Batmaktan kurtarması için IMF'ye diz çöküp yalvarıyoruz.

Türkiye'yi 5 milyar dolar için böylesine utanç verici bir duruma sokan siyasiler acaba bunun ıstırabını yüreklerinde duyuyorlar mı?

Sanmıyoruz...

Şimdi kime sorsanız kendisinin tertemiz ve günahsız olduğunu iddia edip bir kenara çekiliyor.

Bir de Türk halkının yıllardan beri çektiği sıkıntıları düşünün.

Eğer siyasiler önüne gelene banka açma izni vermeselerdi, ülkeyi gereği gibi yönetselerdi bugünkü sıkıntıların hiçbirini yaşamazdık.

Ama çeşitli çıkarlar uğruna bankacılık sistemi yozlaştırıldı, devletin soyulmasına göz yumuldu.

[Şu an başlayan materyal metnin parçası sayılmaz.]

(* ===== verification/Saturate.v ===== *)
(** * Saturate mode: [transport/saturate.rs]

    The mode machine a DISASTER_ALERT token opens, heartbeats extend, and lease
    expiry or an M-of-N termination closes.  Tokens are checked by
    [Biscuit.verify_and_check_caveat], signatures with the key a DID spells. *)

From S2P Require Import Prelude Types Identity Auth.

Module Saturate.
Import Did Keypair.

Definition SATURATE_LEASE_DURATION_SECS : Z := 60 * 60.
Definition RENEWAL_WINDOW_SECS : Z := 15 * 60.

Inductive SaturateState := Normal | Saturate.

#[export] Instance SaturateState_eq_dec : EqDecision SaturateState.
Proof. solve_decision. Defined.

Record SaturateLease := mkLease {
  activated_at : Z;
  expires_at : Z;
  last_renewed_at : option Z;
  activating_manager_did : Did
}.

Definition is_expired (l : SaturateLease) (now_secs : Z) : bool := expires_at l <=? now_secs.
Definition in_renewal_window (l : SaturateLease) (now_secs : Z) : bool :=
  let window_start := wrap_i64 (expires_at l - RENEWAL_WINDOW_SECS) in
  (window_start <=? now_secs) && (now_secs <? expires_at l).

Record SaturateModeStateMachine := mkMachine {
  state : SaturateState;
  lease : option SaturateLease;
  termination_threshold_m : nat;
  root_ca_public_key : bytes;
  lease_duration_secs : Z
}.

Definition new (m : nat) (root_ca : bytes) (duration : Z) : SaturateModeStateMachine :=
  mkMachine Normal None m root_ca duration.

Definition set_mode (s : SaturateModeStateMachine) (st : SaturateState) (l : option SaturateLease)
  : SaturateModeStateMachine :=
  mkMachine st l (termination_threshold_m s) (root_ca_public_key s) (lease_duration_secs s).

Section Machine.
Context {BS : Bs58} {ED : Ed25519} {BL : BiscuitLib}.

(** ** Signatures of DIDs *)

Definition decode_multibase_z (s : string) : option bytes :=
  s ← strip_prefix "z" s; bs58_decode s.

Definition verify_did_signature (did : string) (sig_bytes message : bytes) : bool :=
  match strip_prefix "did:key:" did with
  | None => false
  | Some key_part =>
      match decode_multibase_z key_part with
      | Some (b0 :: b1 :: key_bytes) =>
          if (b0 =? 0xED)%N && (b1 =? 0x01)%N then
            if decide (length key_bytes = 32%nat) then
              if ed_key_ok key_bytes then
                if decide (length sig_bytes = 64%nat)
                then ed_verify key_bytes message sig_bytes else false
              else false
            else false
          else false
      | _ => false
      end
  end.

Fixpoint count_loop (signatures : list (Did * bytes)) (message : bytes) (seen_dids : gset string)
  : gset string :=
  match signatures with
  | [] => seen_dids
  | (did, sig_bytes) :: signatures =>
      if decide (did ∈ seen_dids) then count_loop signatures message seen_dids
      else if verify_did_signature did sig_bytes message
      then count_loop signatures message ({[did]} ∪ seen_dids)
      else count_loop signatures message seen_dids
  end.
Definition count_valid_distinct_signatures (signatures : list (Did * bytes)) (message : bytes)
  : nat := size (count_loop signatures message ∅).

(** ** The machine *)

Definition verify_disaster_alert_token (s : SaturateModeStateMachine) (biscuit_token : bytes)
    (now_secs : Z) : Res unit :=
  if decide (biscuit_token = []) then
    Err (SignatureVerificationFailed "DISASTER_ALERT token is absent")
  else
    has_caveat ← map_err
      (fun _ => SignatureVerificationFailed "DISASTER_ALERT token verification failed")
      (Biscuit.verify_and_check_caveat biscuit_token "disaster-alert" (root_ca_public_key s)
        now_secs);
    if negb has_caveat then
      Err (SignatureVerificationFailed
        "DISASTER_ALERT token does not carry the 'disaster-alert' caveat")
    else Ok tt.

Definition activate (s : SaturateModeStateMachine) (manager_did : Did) (biscuit_token : bytes)
    (now_secs : Z) : SaturateModeStateMachine * Res unit :=
  match verify_disaster_alert_token s biscuit_token now_secs with
  | Err e => (s, Err e)
  | Ok _ =>
      let expires_at := wrap_i64 (now_secs + lease_duration_secs s) in
      (set_mode s Saturate (Some (mkLease now_secs expires_at None manager_did)), Ok tt)
  end.

Definition renew (s : SaturateModeStateMachine) (manager_did : Did) (biscuit_token : bytes)
    (now_secs : Z) : SaturateModeStateMachine * Res unit :=
  if decide (state s <> Saturate) then
    (s, Err (SignatureVerificationFailed
      "heartbeat renewal rejected: not in SATURATE mode"))
  else
    match verify_disaster_alert_token s biscuit_token now_secs with
    | Err e => (s, Err e)
    | Ok _ =>
        match lease s with
        | Some l =>
            (set_mode s (state s) (Some (mkLease (activated_at l)
              (wrap_i64 (now_secs + lease_duration_secs s)) (Some now_secs)
              (activating_manager_did l))), Ok tt)
        | None =>
            (s, Err (SignatureVerificationFailed
              "heartbeat renewal rejected: no active lease"))
        end
    end.

Definition terminate (s : SaturateModeStateMachine) (signatures : list (Did * bytes))
    (message : bytes) (now_secs : Z) : SaturateModeStateMachine * Res unit :=
  if decide (state s <> Saturate) then (s, Ok tt)
  else
    let valid_distinct := count_valid_distinct_signatures signatures message in
    if (valid_distinct <? termination_threshold_m s)%nat then
      (s, Err (ThresholdNotMet valid_distinct (termination_threshold_m s)))
    else (set_mode s Normal None, Ok tt).

Definition tick (s : SaturateModeStateMachine) (now_secs : Z) : SaturateModeStateMachine :=
  if decide (state s = Saturate) then
    match lease s with
    | Some l => if is_expired l now_secs then set_mode s Normal None else s
    | None => s
    end
  else s.

(** ** Two ways to check a DID's signature agree *)

Lemma strip_prefix_split p q s :
  strip_prefix (p +:+ q) s = (strip_prefix p s ≫= strip_prefix q).
Proof.
  revert s. induction p as [|a p IH]; intros s; [done|].
  destruct s as [|b s]; [done|].
  change (String a p +:+ q) with (String a (p +:+ q)). cbn [strip_prefix].
  case_decide; [apply IH|done].
Qed.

Banka işletmek için değil, banka soymak için bankacı olanlara fırsat verildi.

İşte şimdi bunun faturasını ödüyoruz.

* * *

Dünyanın hangi ülkesinde bu kadar çok banka var?

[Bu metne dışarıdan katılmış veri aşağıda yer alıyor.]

(* ===== verification/Contamination.v ===== *)
(** * The causal contamination engine (native build): [contamination/taint.rs],
    [contamination/incident.rs], [contamination/resolution.rs],
    [contamination/human_reaction.rs], [contamination/mod.rs]

    The engine reads and writes the tables of the changeset DAG (tags are a
    column of [dag_nodes]) and of the projection ([Projection.v]), and keeps its
    incidents in memory.  Its SQL statements succeed: the names of tables they
    use are those of tables that exist.  The clock and the UUIDs are arguments;
    one reading of the clock serves a whole [verify_data], where the code reads
    it again in each walk for late arrivals.  A [BTreeSet] is a [gset]: the one loop over it appends a tag to
    each of its members, in an order nothing observes. *)

From S2P Require Import Prelude Types Kahn Projection Dag Identity.

Module Contamination.
Import Projection.

(** ** Data *)

Inductive TaintSource :=
| DeviceRevocation (revocation_delta_id : DeltaId)
| BadMigration (migration_id : MigrationId)
| HumanReaction (triggered_by_incident_id : IncidentId).

Record AffectedRow := mkAffected {
  a_table : string;
  a_row_key : string;
  a_delta_id : DeltaId
}.

Inductive AuditOperation := VerifyData | AdminClose.

Record AuditEntry := mkAudit {
  au_operation : AuditOperation;
  au_manager_did : Did;
  au_utc_timestamp : Z;
  au_affected_delta_ids : list DeltaId
}.

Record IncidentContextObject := mkIco {
  i_id : IncidentId;
  i_state : IncidentState;
  i_taint_source : TaintSource;
  i_roots : list DeltaId;              (* contamination_roots *)
  i_deltas : gset N;                   (* contaminated_deltas *)
  i_rows : list AffectedRow;           (* affected_rows *)
  i_composite_of : option (list IncidentId);
  i_created_at : Z;
  i_updated_at : Z;
  i_audit_log : list AuditEntry
}.

Record CompositeIncidentInstance := mkComposite {
  c_id : IncidentId;
  c_state : IncidentState;
  c_composite_of : list IncidentId;
  c_roots : list DeltaId;
  c_deltas : gset N;
  c_rows : list AffectedRow;
  c_created_at : Z;
  c_updated_at : Z;
  c_audit_log : list AuditEntry
}.

Definition i_set_state (i : IncidentContextObject) (st : IncidentState) : IncidentContextObject :=
  mkIco (i_id i) st (i_taint_source i) (i_roots i) (i_deltas i) (i_rows i) (i_composite_of i)
    (i_created_at i) (i_updated_at i) (i_audit_log i).
Definition i_set_deltas (i : IncidentContextObject) (ds : gset N) : IncidentContextObject :=
  mkIco (i_id i) (i_state i) (i_taint_source i) (i_roots i) ds (i_rows i) (i_composite_of i)
    (i_created_at i) (i_updated_at i) (i_audit_log i).
Definition i_audit (i : IncidentContextObject) (at_ : Z) (e : AuditEntry) : IncidentContextObject :=
  mkIco (i_id i) (i_state i) (i_taint_source i) (i_roots i) (i_deltas i) (i_rows i)
    (i_composite_of i) (i_created_at i) at_ (i_audit_log i ++ [e]).
Definition c_set_state (c : CompositeIncidentInstance) (st : IncidentState)
  : CompositeIncidentInstance :=
  mkComposite (c_id c) st (c_composite_of c) (c_roots c) (c_deltas c) (c_rows c)
    (c_created_at c) (c_updated_at c) (c_audit_log c).
Definition c_set_deltas (c : CompositeIncidentInstance) (ds : gset N)
  : CompositeIncidentInstance :=
  mkComposite (c_id c) (c_state c) (c_composite_of c) (c_roots c) ds (c_rows c)
    (c_created_at c) (c_updated_at c) (c_audit_log c).

(** ** Tags *)

Definition push_tag (tag : DeltaTag) (r : Dag.NodeRow) : Dag.NodeRow :=
  Dag.mkRow (Dag.r_payload r) (Dag.r_delta_bytes r) (Dag.r_lamport r) (Dag.r_schema_hash r)
    (Dag.r_compacted r) (Dag.r_author_did r) (Dag.r_tags r ++ [tag]).

(** The [UPDATE] of a missing row changes nothing. *)
Definition append_tag (db : Dag.Tables) (delta_id : DeltaId) (tag : DeltaTag) : Dag.Tables :=
  Dag.mkTables (alter (push_tag tag) delta_id (Dag.dag_nodes db)) (Dag.dag_edges db).

Definition read_tags (db : Dag.Tables) (delta_id : DeltaId) : list DeltaTag :=
  default [] (Dag.r_tags <$> Dag.dag_nodes db !! delta_id).

Definition is_resolved (t : DeltaTag) : bool := match t with Resolved _ _ => true | _ => false end.
Definition has_resolved_tag (db : Dag.Tables) (delta_id : DeltaId) : bool :=
  existsb is_resolved (read_tags db delta_id).
Definition all_resolved (db : Dag.Tables) (roots : list DeltaId) : bool :=
  forallb (has_resolved_tag db) roots.

Definition append_all (db : Dag.Tables) (ids : list DeltaId) (tag : DeltaTag) : Dag.Tables :=
  foldl (fun db delta_id => append_tag db delta_id tag) db ids.

(** ** Merging two incidents *)

Definition composite_merge (composite_id : IncidentId) (ico_a ico_b : IncidentContextObject)
    (now_micros : Z)
  : CompositeIncidentInstance * IncidentContextObject * IncidentContextObject :=
  let roots := foldl (fun roots r => if decide (r ∈ roots) then roots else roots ++ [r])
    (i_roots ico_a) (i_roots ico_b) in
  let affected_rows :=
    foldl (fun rows row =>
      if existsb (fun r => bool_decide (a_row_key r = a_row_key row)) rows then rows
      else rows ++ [row]) (i_rows ico_a) (i_rows ico_b) in
  (mkComposite composite_id Open [i_id ico_a; i_id ico_b] roots (i_deltas ico_a ∪ i_deltas ico_b)
     affected_rows now_micros now_micros [],
   i_set_state ico_a (SupersededBy composite_id), i_set_state ico_b (SupersededBy composite_id)).

(** ** Human reactions *)

Record WriteContext := mkWriteContext {
  local_projection_contaminated : bool;
  quarantine_active : bool;
  active_incident_id : option IncidentId
}.

Definition d_push_tag (d : Delta) (tag : DeltaTag) : Delta :=
  mkDelta (d_id d) (d_author_did d) (d_signature d) (d_schema_hash d) (d_automerge_bytes d)
    (d_priority d) (d_causal_parents d) (d_tags d ++ [tag]) (d_lamport d) (d_created_at d).

Definition on_write_commit (delta : Delta) (ctx : WriteContext)
  : Delta * Res (option (DeltaId * IncidentId)) :=
  if negb (local_projection_contaminated ctx) && negb (quarantine_active ctx) then (delta, Ok None)
  else
    match active_incident_id ctx with
    | Some incident_id =>
        (d_push_tag delta (ContaminatedByHumanReaction incident_id),
         Ok (Some (d_id delta, incident_id)))
    | None => (delta, Ok None)
    end.

(** ** Resolution *)

(** What [verify_data] reads and writes: the two groups of tables, the two
    registries; [next] numbers the UUIDs drawn. *)
Record State := mkState {
  db : Dag.Tables;
  proj : Projection;
  incidents : gmap N IncidentContextObject;
  composite_incidents : gmap N CompositeIncidentInstance;
  next : nat
}.

Section Resolution.
Context {BS : Bs58} {ED : Ed25519}.
Context {SO : SelectOrder} {HI : HashIter N IncidentContextObject}
  {HC : HashIter N CompositeIncidentInstance}.
(** [Uuid::now_v7], one value per call. *)
Context (now_v7 : nat -> IncidentId).

Definition verify_manager_auth (manager_did : Did) (sig payload : bytes)
    (token_expiry now_secs : Z) : Res unit :=
  let now_micros := wrap_i64 (now_secs * 1000000) in
  if token_expiry <=? now_micros then Err (AuthorisationFailed "manager token expired")
  else
    public_key ← map_err (fun _ => AuthorisationFailed "DID resolution failed")
                   (Did.resolve_did manager_did);
    map_err (fun _ => AuthorisationFailed "manager signature invalid")
      (Keypair.verify public_key payload sig).

(** [walk_dag_descendants] and [bfs_descendants_raw]: the second is the first
    on a connection that is already locked. *)
Definition walk_dag_descendants (db : Dag.Tables) (root : DeltaId) : list DeltaId :=
  Dag.bfs_descendants db root.
Definition bfs_descendants_raw (db : Dag.Tables) (root : DeltaId) : list DeltaId :=
  (Dag.bfs_loop (fun p => select (children_in (Dag.dag_edges db) p))
     (S (S (length (Dag.dag_edges db)))) [root] ∅ []).1.

Definition walk_late_arrival_descendants (db : Dag.Tables) (root : DeltaId) (snapshot : gset N)
    (resolved : bool) (incident_id : IncidentId) (at_ : Z) : Dag.Tables * list DeltaId :=
  let late_arrivals := filter (fun d => d ∉ snapshot) (bfs_descendants_raw db root) in
  (append_all db late_arrivals
     (if resolved then Decontaminated incident_id at_ else Contaminated root incident_id),
   late_arrivals).

(** All the rows of all the projection tables, under the names the tables are listed with. *)
Definition resolve_affected_rows (pr : Projection) (root : DeltaId) : list AffectedRow :=
  select pr ≫= fun t => (fun r => mkAffected t.1 r.1 root) <$> select (map_to_list t.2).

Definition mark_rows (pr : Projection) (rows : list AffectedRow) : Projection :=
  foldl (fun pr row => mark_row_contaminated pr (a_table row) (a_row_key row)) pr rows.
Definition clear_rows (pr : Projection) (rows : list AffectedRow) : Projection :=
  foldl (fun pr row => clear_row_contamination pr (a_table row) (a_row_key row)) pr rows.

(** Step 3, for one incident. *)
Definition resolve_ico (root : DeltaId) (manager : Did) (at_ : Z) (s : State) (ico_id : IncidentId)
  : State :=
  match incidents s !! ico_id with
  | None => s
  | Some ico =>
      let ico := i_audit ico at_ (mkAudit VerifyData manager at_ [root]) in
      let incs := <[ico_id := ico]> (incidents s) in
      if all_resolved (db s) (i_roots ico) then
        mkState (append_all (db s) (elements (i_deltas ico)) (Decontaminated (i_id ico) at_))
          (clear_rows (proj s) (i_rows ico)) incs (composite_incidents s) (next s)
      else mkState (db s) (proj s) incs (composite_incidents s) (next s)
  end.

(** Step 4, for one list of roots: the walk from each root whose resolution is
    [resolved], the snapshot growing with what it finds. *)
Fixpoint late_loop (roots : list DeltaId) (resolved : bool) (incident_id : IncidentId) (at_ : Z)
    (db : Dag.Tables) (snapshot : gset N) : Dag.Tables * gset N :=
  match roots with
  | [] => (db, snapshot)
  | root :: roots =>
      if eqb (has_resolved_tag db root) resolved then
        let '(db, late) := walk_late_arrival_descendants db root snapshot resolved incident_id at_ in
        late_loop roots resolved incident_id at_ db (snapshot ∪ list_to_set late)
      else late_loop roots resolved incident_id at_ db snapshot
  end.

Definition late_ico (at_ : Z) (s : State) (ico_id : IncidentId) : State :=
  match incidents s !! ico_id with
  | None => s
  | Some ico =>
      let '(db', ds) := late_loop (i_roots ico) (all_resolved (db s) (i_roots ico)) ico_id at_
        (db s) (i_deltas ico) in
      mkState db' (proj s) (<[ico_id := i_set_deltas ico ds]> (incidents s))
        (composite_incidents s) (next s)
  end.
Definition late_composite (at_ : Z) (s : State) (comp_id : IncidentId) : State :=
  match composite_incidents s !! comp_id with
  | None => s
  | Some comp =>
      let '(db', ds) := late_loop (c_roots comp) (all_resolved (db s) (c_roots comp)) comp_id at_
        (db s) (c_deltas comp) in
      mkState db' (proj s) (incidents s)
        (<[comp_id := c_set_deltas comp ds]> (composite_incidents s)) (next s)
  end.

(** Step 5: a fresh incident for one unresolved root. *)
Definition reregister (at_ : Z) (acc : State * list (IncidentId * list AffectedRow))
    (root : DeltaId) : State * list (IncidentId * list AffectedRow) :=
  let '(s, new_icos) := acc in
  let new_ico_id := now_v7 (next s) in
  let descendants := bfs_descendants_raw (db s) root in
  let affected_rows := resolve_affected_rows (proj s) root in
  let new_ico := mkIco new_ico_id Open (DeviceRevocation root) [root] (list_to_set descendants)
    affected_rows None at_ at_ [] in
  (mkState (db s) (mark_rows (proj s) affected_rows) (<[new_ico_id := new_ico]> (incidents s))
     (composite_incidents s) (S (next s)),
   new_icos ++ [(new_ico_id, affected_rows)]).

Definition decompose_one (at_ : Z) (acc : State * list (IncidentId * list AffectedRow))
    (composite_id : IncidentId) : State * list (IncidentId * list AffectedRow) :=
  let '(s, new_icos) := acc in
  match composite_incidents s !! composite_id with
  | None => (s, new_icos)
  | Some composite =>
      let unresolved_roots := filter (fun r => has_resolved_tag (db s) r = false) (c_roots composite) in
      let s := mkState (db s) (proj s) (incidents s)
        (<[composite_id := c_set_state composite Decomposed]> (composite_incidents s)) (next s) in
      foldl (reregister at_) (s, new_icos) unresolved_roots
  end.

Definition decompose_composites_if_needed (resolved_root : DeltaId) (at_ : Z) (s : State)
  : State * list (IncidentId * list AffectedRow) :=
  let composite_ids :=
    c_id ∘ snd <$> filter (fun e => resolved_root ∈ c_roots e.2) (hm_iter (composite_incidents s)) in
  foldl (decompose_one at_) (s, []) composite_ids.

Dünyanın hangi ülkesinde bankacılık yapmayan, topladıkları halkın parasını kendi parası gibi kullananlara, daha da ileri giderek hortumlayanlara göz yuman bir sistem geçerli?

Batan bankalara milyarlarca dolar aktaran devlet bugün 5 milyar dolar için IMF'nin önünde diz çökmek durumunda kalıyor.

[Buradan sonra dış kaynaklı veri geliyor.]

(** An incoming schema is breaking exactly when it does not extend the base, that is
    when a table or a field of the base is gone or has another type; it is identical
    exactly when each extends the other; of the three classes exactly one holds; and
    a chain of schemas none of which breaks the one before never breaks the first. *)
Theorem diff_classifies (base incoming : Schema) :
  let d := diff_schemas base incoming in
  (is_breaking d = false <-> extends base incoming) /\
  (is_identical d = true <-> extends base incoming /\ extends incoming base) /\
  is_additive d = negb (is_identical d) && negb (is_breaking d) /\
  (is_identical d = true -> is_breaking d = false) /\
  (forall newer, is_breaking d = false -> is_breaking (diff_schemas incoming newer) = false ->
     is_breaking (diff_schemas base newer) = false).
Proof.
  intros d. unfold d. split_and!.
  - apply breaking_extends.
  - apply identical_extends.
  - apply additive_split.
  - rewrite breaking_extends, identical_extends. tauto.
  - intros newer. rewrite !breaking_extends. intros H1 H2. by transitivity incoming.
Qed.

(** The lists of the diff are exact: the tables and fields only one side has, and the
    fields both have with different types. *)
Theorem diff_lists_exact (base incoming : Schema) :
  let d := diff_schemas base incoming in
  (forall t, t ∈ added_tables d <-> table_at base t = None /\ is_Some (table_at incoming t)) /\
  (forall t, t ∈ removed_tables d <-> table_at incoming t = None /\ is_Some (table_at base t)) /\
  (forall t f, mkRef t f ∈ added_fields d <->
     is_Some (table_at base t) /\ field_at base t f = None /\ is_Some (field_at incoming t f)) /\
  (forall t f, mkRef t f ∈ removed_fields d <->
     is_Some (table_at incoming t) /\ field_at incoming t f = None /\ is_Some (field_at base t f)) /\
  (forall t f from to, mkRetyped t f from to ∈ retyped_fields d <->
     exists ty ty', field_at base t f = Some ty /\ field_at incoming t f = Some ty' /\ ty <> ty' /\
       from = canonical_str ty /\ to = canonical_str ty').
Proof.
  split_and!; [apply in_added_tables|apply in_removed_tables|apply in_added_fields|
    apply in_removed_fields|apply in_retyped_fields].
Qed.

Uluslararası Para Fonu'nun her dediğini çaresizlik içinde kabul ediyor.

Hiç kuşku yok ki eninde sonunda Türkiye bu krizden çıkacak.

Ama önümüzdeki yıllarda yeniden böyle bir krize girmeyeceğimizin garantisini kim verebilir?

Kötü niyetli siyasetçilerle işadamlarının işbirliğini engelleyen sistemler kurulmazsa bu tip krizlerin önüne hiçbir zaman geçilemez.

Bir ülke için önemli olan IMF'ye muhtaç duruma düşmeyecek ekonomik bir yapıyı oluşturmak.

Siyasetçilerin bu ülkeye, bu halka karşı olan gerçek görevleri budur.

* * *

Ekonomik krizin önlenmesi yolunda umut verici haberler gelirken Avrupa Birliği'nin Türkiye'ye karşı yaptığı yanlışı düzeltmesi de yürekleri rahatlattı.

Bu demektir ki kopma noktasına gelen ilişkiler yeniden normale döndü.

Şimdi Türkiye hızla ev ödevlerini bitirmek için kolları sıvamalıdır.

Ayrıca işler düzelirken cezaevlerindeki ölüm oruçlarını da önlememiz gerekir.

Çünkü cezaevlerinde insanların ölmesi Türkiye için dünyada olumlu bir hava yaratmaz.

Hükümet konuya daha yumuşak yaklaşarak bu dramı sona erdirmelidir.

Bu insanlar ne kadar büyük suç işlemiş olurlarsa olsunlar, canları devletin sorumluluğu altındadır.

Bizim de benimseyerek kabul ettiğimiz yeni dünya değerleri hangi koşulda olursa olsun insanların ölmesini kabul edemez.

Ölümleri yenmek zorundayız.

Ecevit insani konularda çok duyarlı bir insan.

Anlayamıyorum, bu konuda gerekeni neden yapmıyor acaba?

Ne yazık ki her geçen dakika, ölümün işini kolaylaştırıyor.